### What is required:
Take the entries that follow and return exactly the lines from the one holding "(by right). done." through the one holding "rewrite Permutation_swap. constructor.", both included. Nothing else is needed.

### Given information:
(* ===== verification/LinkedList.v ===== *)
(** * LinkedList (lib/glacier/container/linked_list.h)

    The singly linked list of the kernel and the user libraries.  Every
    [ListItem] is owned by exactly one predecessor (or [front_]), so the
    chain that starts at [front_] is a Rocq list; [size_] is the separate
    counter the code keeps beside it. *)

From Stdlib Require Import ZArith Lia.
From stdpp Require Import base tactics numbers list gmap.
From S2P Require Import Prelude.

Record LinkedList (T : Type) : Type := mkLL { front_ : list T; size_ : Z }.
Arguments mkLL {T} front_ size_.
Arguments front_ {T} l.
Arguments size_ {T} l.

Section ops.
Context {T : Type}.
Implicit Types l : LinkedList T.

Definition ll_new : LinkedList T := mkLL [] 0.

Definition ll_empty l : bool := size_ l =? 0.

(** [PeekFront]: dereferences [front_]. *)
Definition ll_PeekFront l : res T := deref (head (front_ l)).

(** [PopFront]: the counter is decremented before [front_] is read. *)
Definition ll_PopFront l : res (T * LinkedList T) :=
  match front_ l with
  | [] => Fault
  | item :: next => Ret (item, mkLL next (size_ l [-] 1))
  end.

Definition ll_PushFront (item : T) l : LinkedList T :=
  mkLL (item :: front_ l) (size_ l [+] 1).

(** The [while (litem->next != nullptr)] walk of [PushBackInternal], from a
    node that is not null. *)
Fixpoint link_at_end (litem : T) (next : list T) (new_item : T) : list T :=
  match next with
  | [] => [litem; new_item]
  | litem' :: next' => litem :: link_at_end litem' next' new_item
  end.

Definition ll_PushBack (item : T) l : LinkedList T :=
  match front_ l with
  | [] => mkLL [item] (size_ l [+] 1)
  | litem :: next => mkLL (link_at_end litem next item) (size_ l [+] 1)
  end.

Context `{EqDecision T}.

(** The loop of [Remove] over [iter], looking one node ahead; [None] when
    it runs off the end without unlinking anything. *)
Fixpoint unlink_after (iter : T) (next : list T) (item : T) : option (list T) :=
  match next with
  | [] => None
  | n :: next' =>
      if decide (n = item) then Some (iter :: next')
      else r ← unlink_after n next' item; Some (iter :: r)
  end.

Definition ll_Remove (item : T) l : res (LinkedList T) :=
  match front_ l with
  | [] => Fault
  | f :: next =>
      if decide (f = item) then '(_, l') ← ll_PopFront l; Ret l'
      else
        match unlink_after f next item with
        | Some c => Ret (mkLL c (size_ l [-] 1))
        | None => Ret l
        end
  end.
End ops.

(** ** Specification *)

(** The counter agrees with the chain. *)
Definition ll_wf {T} (l : LinkedList T) : Prop :=
  size_ l = Z.of_nat (length (front_ l)) /\ Z.of_nat (length (front_ l)) < 2 ^ 64 - 1.

(** What [Remove] promises: the first occurrence goes, the rest stays in order. *)
Fixpoint remove_first {T} `{EqDecision T} (x : T) (l : list T) : list T :=
  match l with
  | [] => []
  | y :: l' => if decide (y = x) then l' else y :: remove_first x l'
  end.

Section spec.
Context {T : Type}.
Implicit Types l : LinkedList T.

Lemma link_at_end_app (x : T) next y : link_at_end x next y = x :: next ++ [y].
Proof. revert x. induction next as [|z next IH]; intros x; cbn; [done|by rewrite IH]. Qed.

Lemma front_PushBack (x : T) l : front_ (ll_PushBack x l) = front_ l ++ [x].
Proof. unfold ll_PushBack. destruct (front_ l); cbn; [done|]. apply link_at_end_app. Qed.

Lemma size_PushBack (x : T) l : size_ (ll_PushBack x l) = size_ l [+] 1.
Proof. unfold ll_PushBack. by destruct (front_ l). Qed.

Lemma ll_empty_spec l : ll_wf l -> ll_empty l = true <-> front_ l = [].
Proof.
  intros [Hs _]. unfold ll_empty. rewrite Hs, Z.eqb_eq.
  destruct (front_ l); cbn; split; try done; lia.
Qed.

Lemma ll_new_wf : ll_wf (@ll_new T).
Proof. by split. Qed.

Lemma ll_PushFront_wf (x : T) l :
  ll_wf l -> size_ l < 2 ^ 64 - 2 -> ll_wf (ll_PushFront x l).
Proof.
  intros [Hs Hb] Hlt. unfold ll_wf, ll_PushFront; cbn [front_ size_ length].
  rewrite u64_small by lia. lia.
Qed.

Lemma ll_PushBack_wf (x : T) l :
  ll_wf l -> size_ l < 2 ^ 64 - 2 -> ll_wf (ll_PushBack x l).
Proof.
  intros [Hs Hb] Hlt. unfold ll_wf. rewrite front_PushBack, size_PushBack, length_Z_app.
  cbn [length]. rewrite u64_small by lia. lia.
Qed.

Lemma ll_PopFront_spec l x l' :
  ll_wf l -> ll_PopFront l = Ret (x, l') -> front_ l = x :: front_ l' /\ ll_wf l'.
Proof.
  intros [Hs Hb]. unfold ll_PopFront. destruct (front_ l) as [|y c] eqn:Ef; [done|].
  intros [= -> <-]. cbn. split; [done|]. unfold ll_wf; cbn [front_ size_ length] in *.
  rewrite u64_small by lia. lia.
Qed.

Context `{EqDecision T}.

Lemma unlink_after_spec (f : T) next x :
  unlink_after f next x =
    if decide (x ∈ next) then Some (f :: remove_first x next) else None.
Proof.
  revert f. induction next as [|n next IH]; intros f; cbn [unlink_after remove_first].
  - rewrite decide_False; [done|]. by apply not_elem_of_nil.
  - destruct (decide (n = x)) as [->|Hne].
    + rewrite decide_True; [done|]. by left.
    + rewrite IH. destruct (decide (x ∈ next)); cbn.
      * rewrite decide_True by (by right). done.
      * rewrite decide_False; [done|]. intros [->|?]%elem_of_cons; done.
Qed.

Lemma length_remove_first (x : T) c :
  x ∈ c -> length c = S (length (remove_first x c)).
Proof.
  induction c as [|y c IH]; [by intros ?%elem_of_nil|]. intros Hin. cbn.
  destruct (decide (y = x)) as [|Hne]; [done|]. cbn. f_equal. apply IH.
  apply elem_of_cons in Hin as [->|?]; done.
Qed.

Lemma remove_first_not_in (x : T) c : x ∉ c -> remove_first x c = c.
Proof.
  induction c as [|y c IH]; [done|]. intros Hn. cbn.
  rewrite decide_False; [f_equal; apply IH|]; set_solver.
Qed.

Lemma remove_first_perm (x : T) c : x ∈ c -> c ≡ₚ x :: remove_first x c.
Proof.
  induction c as [|y c IH]; [by intros ?%elem_of_nil|]. intros Hin. cbn.
  destruct (decide (y = x)) as [->|Hne]; [done|].
  rewrite Permutation_swap. constructor. apply IH.
  apply elem_of_cons in Hin as [->|?]; done.
Qed.

(** [Remove] on a non-empty list unlinks exactly the first node equal to
    [item] and keeps counter and chain in step. *)
Lemma ll_Remove_spec (x : T) l :
  ll_wf l -> front_ l <> [] ->
  exists l', ll_Remove x l = Ret l' /\ front_ l' = remove_first x (front_ l) /\ ll_wf l'.
Proof.
  intros [Hs Hb] Hne. unfold ll_Remove, ll_PopFront.
  destruct (front_ l) as [|f c] eqn:Ef; [done|]. cbn [remove_first].
  cbn [length] in *. destruct (decide (f = x)) as [->|Hfx].
  - eexists. split; [done|]. cbn. split; [done|]. unfold ll_wf; cbn [front_ size_].
    rewrite u64_small; lia.
  - rewrite unlink_after_spec. destruct (decide (x ∈ c)) as [Hin|Hin].
    + eexists. split; [done|]. cbn. split; [done|]. unfold ll_wf; cbn [front_ size_ length].
      pose proof (length_remove_first x c Hin). rewrite u64_small; lia.
    + exists l. split; [done|]. rewrite remove_first_not_in by done. split; [done|].
      unfold ll_wf. rewrite Ef. cbn. lia.
Qed.
End spec.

### Exercise solution:
      * rewrite decide_True by (by right). done.
      * rewrite decide_False; [done|]. intros [->|?]%elem_of_cons; done.
Qed.

Lemma length_remove_first (x : T) c :
  x ∈ c -> length c = S (length (remove_first x c)).
Proof.
  induction c as [|y c IH]; [by intros ?%elem_of_nil|]. intros Hin. cbn.
  destruct (decide (y = x)) as [|Hne]; [done|]. cbn. f_equal. apply IH.
  apply elem_of_cons in Hin as [->|?]; done.
Qed.

Lemma remove_first_not_in (x : T) c : x ∉ c -> remove_first x c = c.
Proof.
  induction c as [|y c IH]; [done|]. intros Hn. cbn.
  rewrite decide_False; [f_equal; apply IH|]; set_solver.
Qed.

Lemma remove_first_perm (x : T) c : x ∈ c -> c ≡ₚ x :: remove_first x c.
Proof.
  induction c as [|y c IH]; [by intros ?%elem_of_nil|]. intros Hin. cbn.
  destruct (decide (y = x)) as [->|Hne]; [done|].
  rewrite Permutation_swap. constructor. apply IH.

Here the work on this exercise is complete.